John Holsgrove

Personal information
- Date of birth: 25 September 1945 (age 80)
- Place of birth: Southwark, England
- Position: Central defender

Youth career
- –: Tottenham Hotspur
- ?–1964: Crystal Palace

Senior career*
- Years: Team / Apps / (Gls)
- 1964–1965: Crystal Palace / 18 / (2)
- 1965–1971: Wolverhampton Wanderers / 180 / (7)
- 1971–1975: Sheffield Wednesday / 104 / (5)
- 1975–1976: Stockport County / 9 / (0)
- –: Stalybridge Celtic / ? / (?)
- Total:  / 311 / (14)

= John Holsgrove =

English footballer

John Holsgrove (born 27 September 1945) is an English former professional footballer who played as a central defender. Active in the Football League between 1964 and 1976, Holsgrove made over 300 career appearances.

==Career==
Holsgrove began his youth career at Tottenham Hotspur, as an amateur, before moving to Crystal Palace's junior programme. He signed professional terms in February 1964 and made 18 appearances in the Football League during the 1964–65 season, scoring twice.

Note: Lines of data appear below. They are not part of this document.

(* ===== verification/IkcpSnd.v ===== *)
(** What ikcp.c does to the segments being sent: fragmenting, acknowledgements, and
    the datagrams of a flush. *)
From S2P Require Import Prelude Bytes Ikcp IkcpRcv.

(** ** Fragments *)
Lemma fragments_ok mss count : forall buffer, 0 < mss < 2 ^ 31 -> (Z.of_nat count - 1) * mss < zlen buffer \/ (count <= 1)%nat -> zlen buffer <= Z.of_nat count * mss ->
  concat (map data (fragments mss false count buffer)) = buffer /\ length (fragments mss false count buffer) = count /\
  Forall (fun s => zlen (data s) <= mss) (fragments mss false count buffer) /\
  forall i s, fragments mss false count buffer !! i = Some s -> frg s = Z.of_nat (count - S i).
Proof.
  induction count as [|count IH]; intros buffer Hm Hlo Hhi; cbn [fragments].
  { destruct buffer; [|cbn in Hhi; lia]. split_and!; done. }
  rewrite (swrap_id 32 mss) by (done || unfold in_s; lia).
  set (size := Z.to_nat (if mss <? zlen buffer then mss else zlen buffer)).
  assert ((size <= length buffer)%nat /\ Z.of_nat size <= mss /\ (mss < zlen buffer -> Z.of_nat size = mss) /\ (zlen buffer <= mss -> size = length buffer)) as (Hs1 & Hs2 & Hs3 & Hs4).
  { unfold size. destruct (Z.ltb_spec mss (zlen buffer)); split_and!; lia. }
  destruct (IH (drop size buffer)) as (H1 & H2 & H3 & H4); [done| |rewrite length_drop; nia|].
  { rewrite length_drop. destruct count as [|[|count]]; [right; lia|right; lia|left; destruct Hlo as [Hlo|]; [|lia]].
    assert (mss < zlen buffer) by nia. rewrite Nat2Z.inj_sub, (Hs3 ltac:(done)) by done. nia. }
  cbn [map concat length data]. rewrite H1, H2. split_and!; [apply take_drop|done| |].
  - constructor; [|done]. cbn. rewrite length_take. lia.
  - intros [|i] s; cbn [lookup list_lookup]; [intros [= <-]; cbn; lia|]. intros Hi. rewrite (H4 i s Hi). done.
Qed.

Lemma fragment_count_ok mss len : 26 <= mss < 2 ^ 30 -> 0 <= len < 2 ^ 31 ->
  fragment_count mss len = if len <=? mss then 1 else (len + mss - 1) / mss.
Proof.
  intros Hm Hl. unfold fragment_count. rewrite (swrap_id 32 mss) by (done || unfold in_s; lia). destruct (Z.leb_spec len mss); [done|].
  rewrite (uwrap_id 32 (len + mss)), uwrap_id by (unfold in_u; lia). replace (len + mss - 1) with (len + mss - 1) by lia.
  apply swrap_id; [done|]. unfold in_s. assert (0 <= (len + mss - 1) / mss) by (apply Z.div_pos; lia).
  assert ((len + mss - 1) / mss < 2 ^ (32 - 1)) by (apply Z.div_lt_upper_bound; [lia|nia]). lia.
Qed.

(** *** What [ikcp_send] does outside the stream mode *)
Lemma ikcp_send_ok msg k : 26 <= mss (cfg k) < 2 ^ 30 -> stream (cfg k) = 0 -> zlen msg < 2 ^ 31 ->
  exists code k', ikcp_send msg k = (Ok code, k') /\ cfg k' = cfg k /\ rx k' = rx k /\ flw k' = flw k /\ clk k' = clk k /\
    snd_una (tx k') = snd_una (tx k) /\ snd_nxt (tx k') = snd_nxt (tx k) /\ snd_buf (tx k') = snd_buf (tx k) /\
    (code = -2 /\ snd_queue (tx k') = snd_queue (tx k) \/
     code = 0 /\ exists segs, snd_queue (tx k') = snd_queue (tx k) ++ segs /\ segs <> [] /\ zlen segs < IKCP_WND_RCV /\
       concat (map data segs) = msg /\ Forall (fun s => zlen (data s) <= mss (cfg k)) segs /\
       segs = fragments (mss (cfg k)) false (length segs) msg /\
       forall i s, segs !! i = Some s -> frg s = zlen segs - 1 - Z.of_nat i).
Proof.
  intros Hm Hst Hl. unfold ikcp_send. rewrite (bind_ok get _ k k k eq_refl). cbn beta zeta iota.
  assert ((0 <? mss (cfg k)) = true) as H0 by lia. rewrite (bind_ok _ _ _ _ _ (assert_true _ _ H0)). rewrite Hst, Z.eqb_refl. cbn [negb andb].
  rewrite (bind_ok (modify _) _ k tt _ eq_refl). rewrite (fragment_count_ok _ (zlen msg) Hm) by lia.
  set (count := if zlen msg <=? mss (cfg k) then 1 else _).
  assert (1 <= count /\ count < 2 ^ 31 /\ ((count - 1) * mss (cfg k) < zlen msg \/ count <= 1) /\ zlen msg <= count * mss (cfg k)) as (Hc1 & Hc2 & Hc3 & Hc4).
  { unfold count. destruct (Z.leb_spec (zlen msg) (mss (cfg k))); [split_and!; lia|].
    set (q := (zlen msg + mss (cfg k) - 1) / mss (cfg k)). pose proof (Z.div_mod (zlen msg + mss (cfg k) - 1) (mss (cfg k)) ltac:(lia)) as H1.
    pose proof (Z.mod_pos_bound (zlen msg + mss (cfg k) - 1) (mss (cfg k)) ltac:(lia)) as H2. fold q in H1. split_and!; nia. }
  clearbody count. rewrite uwrap_id by (unfold in_u; lia).
  destruct (Z.leb_spec IKCP_WND_RCV count) as [Hw|Hw].
  { do 2 eexists. split; [reflexivity|]. cbn. split_and!; try done. by left. }
  rewrite (proj2 (Z.eqb_neq count 0)) by lia. do 2 eexists. split; [reflexivity|]. cbn [cfg rx flw clk tx set_tx snd_una snd_nxt snd_buf snd_queue].
  split_and!; try done. right. split; [done|]. eexists. split; [reflexivity|].
  destruct (fragments_ok (mss (cfg k)) (Z.to_nat count) msg) as (H1 & H2 & H3 & H4); [lia| |lia|].
  { destruct Hc3; [left|right]; lia. }
  split_and!; try done; [|lia|by rewrite H2|].
  - intros E. rewrite E in H2. cbn in H2. lia.
  - intros i s Hi. rewrite (H4 i s Hi). apply lookup_lt_Some in Hi. lia.
Qed.

(** ** Acknowledgements *)
(** The same segment, whatever its timers say. *)
Definition kin (a b : IKCPSEG) : Prop := conv a = conv b /\ cmd a = cmd b /\ frg a = frg b /\ sn a = sn b /\ data a = data b.

Lemma kin_refl a : kin a a.
Proof. done. Qed.

(** What acknowledging does to the segments in flight: none is new, and only those
    with a number in [gone] disappear. *)
Record shrinks (gone : Z -> Prop) (s s' : sending) : Prop := {
  sh_nxt : snd_nxt s' = snd_nxt s;
  sh_queue : snd_queue s' = snd_queue s;
  sh_old x : x ∈ snd_buf s' -> exists y, y ∈ snd_buf s /\ kin y x;
  sh_kept y : y ∈ snd_buf s -> (exists x, x ∈ snd_buf s' /\ kin y x) \/ gone (sn y)
}.

Lemma shrinks_refl gone s s' : snd_nxt s' = snd_nxt s -> snd_queue s' = snd_queue s -> snd_buf s' = snd_buf s -> shrinks gone s s'.
Proof. intros H1 H2 H3. split; [done|done|rewrite H3; intros x Hx; by exists x|rewrite H3; intros x Hx; left; by exists x]. Qed.

Lemma shrinks_trans g1 g2 s1 s2 s3 : shrinks g1 s1 s2 -> shrinks g2 s2 s3 -> shrinks (fun n => g1 n \/ g2 n) s1 s3.
Proof.
  intros H1 H2. split.
  - rewrite (sh_nxt _ _ _ H2). apply H1.
  - rewrite (sh_queue _ _ _ H2). apply H1.
  - intros x (y & Hy & Hk)%(sh_old _ _ _ H2). apply (sh_old _ _ _ H1) in Hy as (z & Hz & Hk'). exists z. split; [done|]. unfold kin in *. naive_solver congruence.
  - intros z [(y & Hy & Hk)|Hg]%(sh_kept _ _ _ H1); [|tauto]. apply (sh_kept _ _ _ H2) in Hy as [(x & Hx & Hk')|Hg].
    + left. exists x. split; [done|]. unfold kin in *. naive_solver congruence.
    + right. right. destruct Hk as (_ & _ & _ & -> & _). done.
Qed.

Lemma shrinks_impl (g1 g2 : Z -> Prop) s s' : (forall n, g1 n -> g2 n) -> shrinks g1 s s' -> shrinks g2 s s'.
Proof. intros Hg H. split; try apply H. intros y Hy. apply (sh_kept _ _ _ H) in Hy as [?|?]; [by left|right; by apply Hg]. Qed.

Lemma shrink_buf_ok gone s : shrinks gone s (ikcp_shrink_buf s).
Proof. by apply shrinks_refl. Qed.

Lemma parse_una_ok u s : shrinks (fun n => 0 < _itimediff u n) s (ikcp_parse_una u s).
Proof.
  unfold ikcp_parse_una. assert (forall buf n, exists i, (ikcp_parse_una_loop u buf n).1 = drop i buf /\ forall y, y ∈ take i buf -> 0 < _itimediff u (sn y)) as H.
  { induction buf as [|seg buf IH]; intros n; [exists 0%nat; split; [done|by intros y ?%not_elem_of_nil]|]. cbn [ikcp_parse_una_loop].
    destruct (Z.ltb_spec 0 (_itimediff u (sn seg))); [|exists 0%nat; split; [done|by intros y ?%not_elem_of_nil]].
    destruct (IH (u32 (n - 1))) as (i & Hi & Hg). exists (S i). split; [done|]. intros y [->|Hy]%elem_of_cons; [done|by apply Hg]. }
  destruct (H (snd_buf s) (nsnd_buf s)) as (i & Hi & Hg). destruct (ikcp_parse_una_loop u (snd_buf s) (nsnd_buf s)) as [buf n]. cbn in Hi. subst buf.
  split; [done|done| |]; cbn [snd_buf].
  - intros x Hx. exists x. split; [|done]. rewrite <- (take_drop i (snd_buf s)). apply elem_of_app. by right.
  - intros y Hy. rewrite <- (take_drop i (snd_buf s)) in Hy. apply elem_of_app in Hy as [Hy|Hy]; [right; by apply Hg|left; by exists y].
Qed.

Lemma remove_acked_ok n buf : (forall x, x ∈ (remove_acked n buf).1 -> x ∈ buf) /\ forall y, y ∈ buf -> y ∈ (remove_acked n buf).1 \/ n = sn y.
Proof.
  induction buf as [|seg buf [IH1 IH2]]; [split; [done|by intros y ?%not_elem_of_nil]|]. cbn [remove_acked]. destruct (Z.eqb_spec n (sn seg)).
  { split; [by right|]. intros y [->|Hy]%elem_of_cons; [by right|by left]. }
  destruct (_itimediff n (sn seg) <? 0); [split; [done|tauto]|]. destruct (remove_acked n buf) as [b r]. cbn in *. split.
  - intros x [->|Hx]%elem_of_cons; [by left|right; by apply IH1].
  - intros y [->|Hy]%elem_of_cons; [left; by left|]. destruct (IH2 y Hy); [left; by right|by right].
Qed.

Lemma parse_ack_ok n s : shrinks (fun m => n = m) s (ikcp_parse_ack n s).
Proof.
  unfold ikcp_parse_ack. destruct (_ || _); [by apply shrinks_refl|]. pose proof (remove_acked_ok n (snd_buf s)) as [H1 H2].
  destruct (remove_acked n (snd_buf s)) as [buf r]. cbn in H1, H2. split; [done|done| |]; cbn [snd_buf].
  - intros x Hx. exists x. split; [by apply H1|done].
  - intros y Hy. destruct (H2 y Hy); [left; by exists y|by right].
Qed.

Lemma skip_acked_ok n buf : Forall2 kin buf (skip_acked n buf).
Proof.
  induction buf as [|seg buf IH]; [constructor|]. cbn [skip_acked]. destruct (_ <? _).
  - apply Forall2_same_length_lookup. split; [done|]. intros i x y H1 H2. simplify_eq. done.
  - constructor; [by destruct (n =? sn seg)|done].
Qed.

Lemma forall2_r {A B} (R : A -> B -> Prop) l l' x : Forall2 R l l' -> x ∈ l' -> exists y, y ∈ l /\ R y x.
Proof.
  intros H [i Hi]%list_elem_of_lookup. destruct (Forall2_lookup_r _ _ _ _ _ H Hi) as (y & Hy & Hr). exists y. split; [|done].
  by apply list_elem_of_lookup_2 in Hy.
Qed.
Lemma forall2_l {A B} (R : A -> B -> Prop) l l' y : Forall2 R l l' -> y ∈ l -> exists x, x ∈ l' /\ R y x.
Proof.
  intros H [i Hi]%list_elem_of_lookup. destruct (Forall2_lookup_l _ _ _ _ _ H Hi) as (x & Hx & Hr). exists x. split; [|done].
  by apply list_elem_of_lookup_2 in Hx.
Qed.

Lemma kin_list gone s s' : snd_nxt s' = snd_nxt s -> snd_queue s' = snd_queue s -> Forall2 kin (snd_buf s) (snd_buf s') -> shrinks gone s s'.
Proof.
  intros H1 H2 H. split; [done|done| |].
  - intros x Hx. destruct (forall2_r _ _ _ _ H Hx) as (y & Hy & Hk). by exists y.
  - intros y Hy. left. destruct (forall2_l _ _ _ _ H Hy) as (x & Hx & Hk). by exists x.
Qed.

Lemma parse_fastack_ok gone n s : shrinks gone s (ikcp_parse_fastack n s).
Proof. unfold ikcp_parse_fastack. destruct (_ || _); [by apply shrinks_refl|]. apply kin_list; [done..|apply skip_acked_ok]. Qed.

(** *** What one segment of a datagram does *)
Definition acked_by (seg : IKCPSEG) (n : Z) : Prop := 0 < _itimediff (una seg) n \/ cmd seg = IKCP_CMD_ACK /\ sn seg = n.

Definition takes_push (k : IKCPCB) (seg : IKCPSEG) : bool :=
  (cmd seg =? IKCP_CMD_PUSH) && (_itimediff (sn seg) (u32 (rcv_nxt (rx k) + rcv_wnd (cfg k))) <? 0).

Lemma input_seg_ok seg k : let k' := input_seg seg k in
  cfg k' = cfg k /\ clk k' = clk k /\ shrinks (acked_by seg) (tx k) (tx k') /\
  rx k' = if takes_push k seg
          then let r := ikcp_ack_push (sn seg) (ts seg) (rx k) in
               if 0 <=? _itimediff (sn seg) (rcv_nxt (rx k)) then ikcp_parse_data (rcv_wnd (cfg k)) seg r else r
          else rx k.
Proof.
  cbn zeta. unfold input_seg, takes_push.
  assert (shrinks (acked_by seg) (tx k) (tx (input_header seg k))) as Hh.
  { unfold input_header. cbn [tx set_tx set_flw]. eapply shrinks_impl; [|eapply (shrinks_trans _ (fun _ => False)); [apply parse_una_ok|apply shrink_buf_ok]].
    unfold acked_by. tauto. }
  destruct (Z.eqb_spec (cmd seg) IKCP_CMD_ACK) as [Ec|_].
  { rewrite Ec. cbn [Z.eqb andb]. change (IKCP_CMD_ACK =? IKCP_CMD_PUSH) with false. cbn [andb]. unfold input_ack.
    set (k1 := if 0 <=? _ then _ else _). assert (tx k1 = tx (input_header seg k) /\ cfg k1 = cfg k /\ clk k1 = clk k /\ rx k1 = rx k) as (H1 & H2 & H3 & H4).
    { unfold k1. by destruct (0 <=? _). }
    clearbody k1. cbn [tx cfg clk rx set_tx]. rewrite H1. split_and!; try done.
    eapply shrinks_impl; [|eapply (shrinks_trans _ _ _ _ _ Hh), (shrinks_trans _ (fun _ => False)); [apply parse_ack_ok|apply shrink_buf_ok]].
    unfold acked_by. intros n. tauto. }
  destruct (Z.eqb_spec (cmd seg) IKCP_CMD_PUSH) as [Ep|_].
  { cbn [andb]. unfold input_push. cbn [rx cfg input_header set_tx set_flw].
    destruct (_ <? 0); [|split_and!; done]. cbn [rx set_rx ikcp_ack_push set_acklist rcv_nxt cfg].
    destruct (0 <=? _); split_and!; done. }
  cbn [andb]. destruct (cmd seg =? IKCP_CMD_WASK); split_and!; done.
Qed.

(** ** A datagram, segment by segment

    What every segment of a datagram keeps, the whole call keeps. *)
Lemma input_loop_ok (I : IKCPCB -> Prop) (G : IKCPSEG -> Prop) :
  (forall seg k, G seg -> I k -> I (input_seg seg k)) ->
  forall fuel p maxack k, (length p < fuel)%nat -> parses G p -> I k ->
  exists r k', input_loop fuel p maxack k = (Ok r, k') /\ I k' /\ cfg k' = cfg k.
Proof.
  intros Hstep. induction fuel as [|fuel IH]; intros p maxack k Hf [Hp] Hk; [lia|]. cbn [input_loop].
  destruct (Z.ltb_spec (zlen p) IKCP_OVERHEAD) as [|Hlen]; [by do 2 eexists|]. rewrite (bind_ok get _ k k k eq_refl).
  destruct (decode_seg_rest p) as (seg & len & E & _). rewrite E. cbv beta iota.
  destruct (negb (conv seg =? _)); [by do 2 eexists|]. destruct (Z.ltb_spec (zlen p - IKCP_OVERHEAD) len) as [|Hl]; [by do 2 eexists|].
  destruct (negb (known_cmd (cmd seg))); [by do 2 eexists|]. destruct (Hp seg len _ Hlen E Hl) as [HG Hrest].
  rewrite (bind_ok (modify _) _ k tt (input_seg seg k) eq_refl).
  destruct (IH (drop (24 + Z.to_nat len) p) (if cmd seg =? IKCP_CMD_ACK then max_acked maxack (sn seg) else maxack) (input_seg seg k))
    as (r & k' & E' & HI & Hc); [rewrite length_drop; unfold IKCP_OVERHEAD in Hlen; lia|done|by apply Hstep|].
  exists r, k'. split_and!; [done|done|]. rewrite Hc. apply input_seg_ok.
Qed.

Lemma ikcp_input_ok (I : IKCPCB -> Prop) (G : IKCPSEG -> Prop) p k :
  (forall seg k, G seg -> I k -> I (input_seg seg k)) ->
  (forall k n, I k -> I (set_tx (ikcp_parse_fastack n (tx k)) k)) -> (forall k f, I k -> I (set_flw f k)) ->
  parses G p -> I k -> exists code k', ikcp_input p k = (Ok code, k') /\ I k'.
Proof.
  intros H1 H2 H3 Hp Hk. unfold ikcp_input. rewrite (bind_ok get _ k k k eq_refl). destruct (s32 (zlen p) <? IKCP_OVERHEAD); [by do 2 eexists|].
  destruct (input_loop_ok I G H1 (S (length p)) p None k ltac:(lia) Hp Hk) as ([code maxack] & k1 & E & Hk1 & _). rewrite (bind_ok _ _ _ _ _ E). cbv beta iota.
  destruct (code <? 0); [by do 2 eexists|].
  assert (exists k2, match maxack with Some n => modify (fun k => set_tx (ikcp_parse_fastack n (tx k)) k) | None => mret tt end k1 = (Ok tt, k2) /\ I k2) as (k2 & E2 & Hk2).
  { destruct maxack as [n|]; eexists; (split; [reflexivity|]); [by apply H2|done]. }
  rewrite (bind_ok _ _ _ _ _ E2). rewrite (bind_ok get _ k2 k2 k2 eq_refl). destruct (0 <? _); do 2 eexists; (split; [reflexivity|]); [by apply H3|done].
Qed.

Holsgrove signed for Wolverhampton Wanderers in May 1965 and later played for Sheffield Wednesday and Stockport County, making a total of 311 appearances in the League. He also played non-League football for Stalybridge Celtic.

==Personal life==
His three sons - Paul, Lee and Peter - were also all footballers, as is grandson Jordan (son of Paul).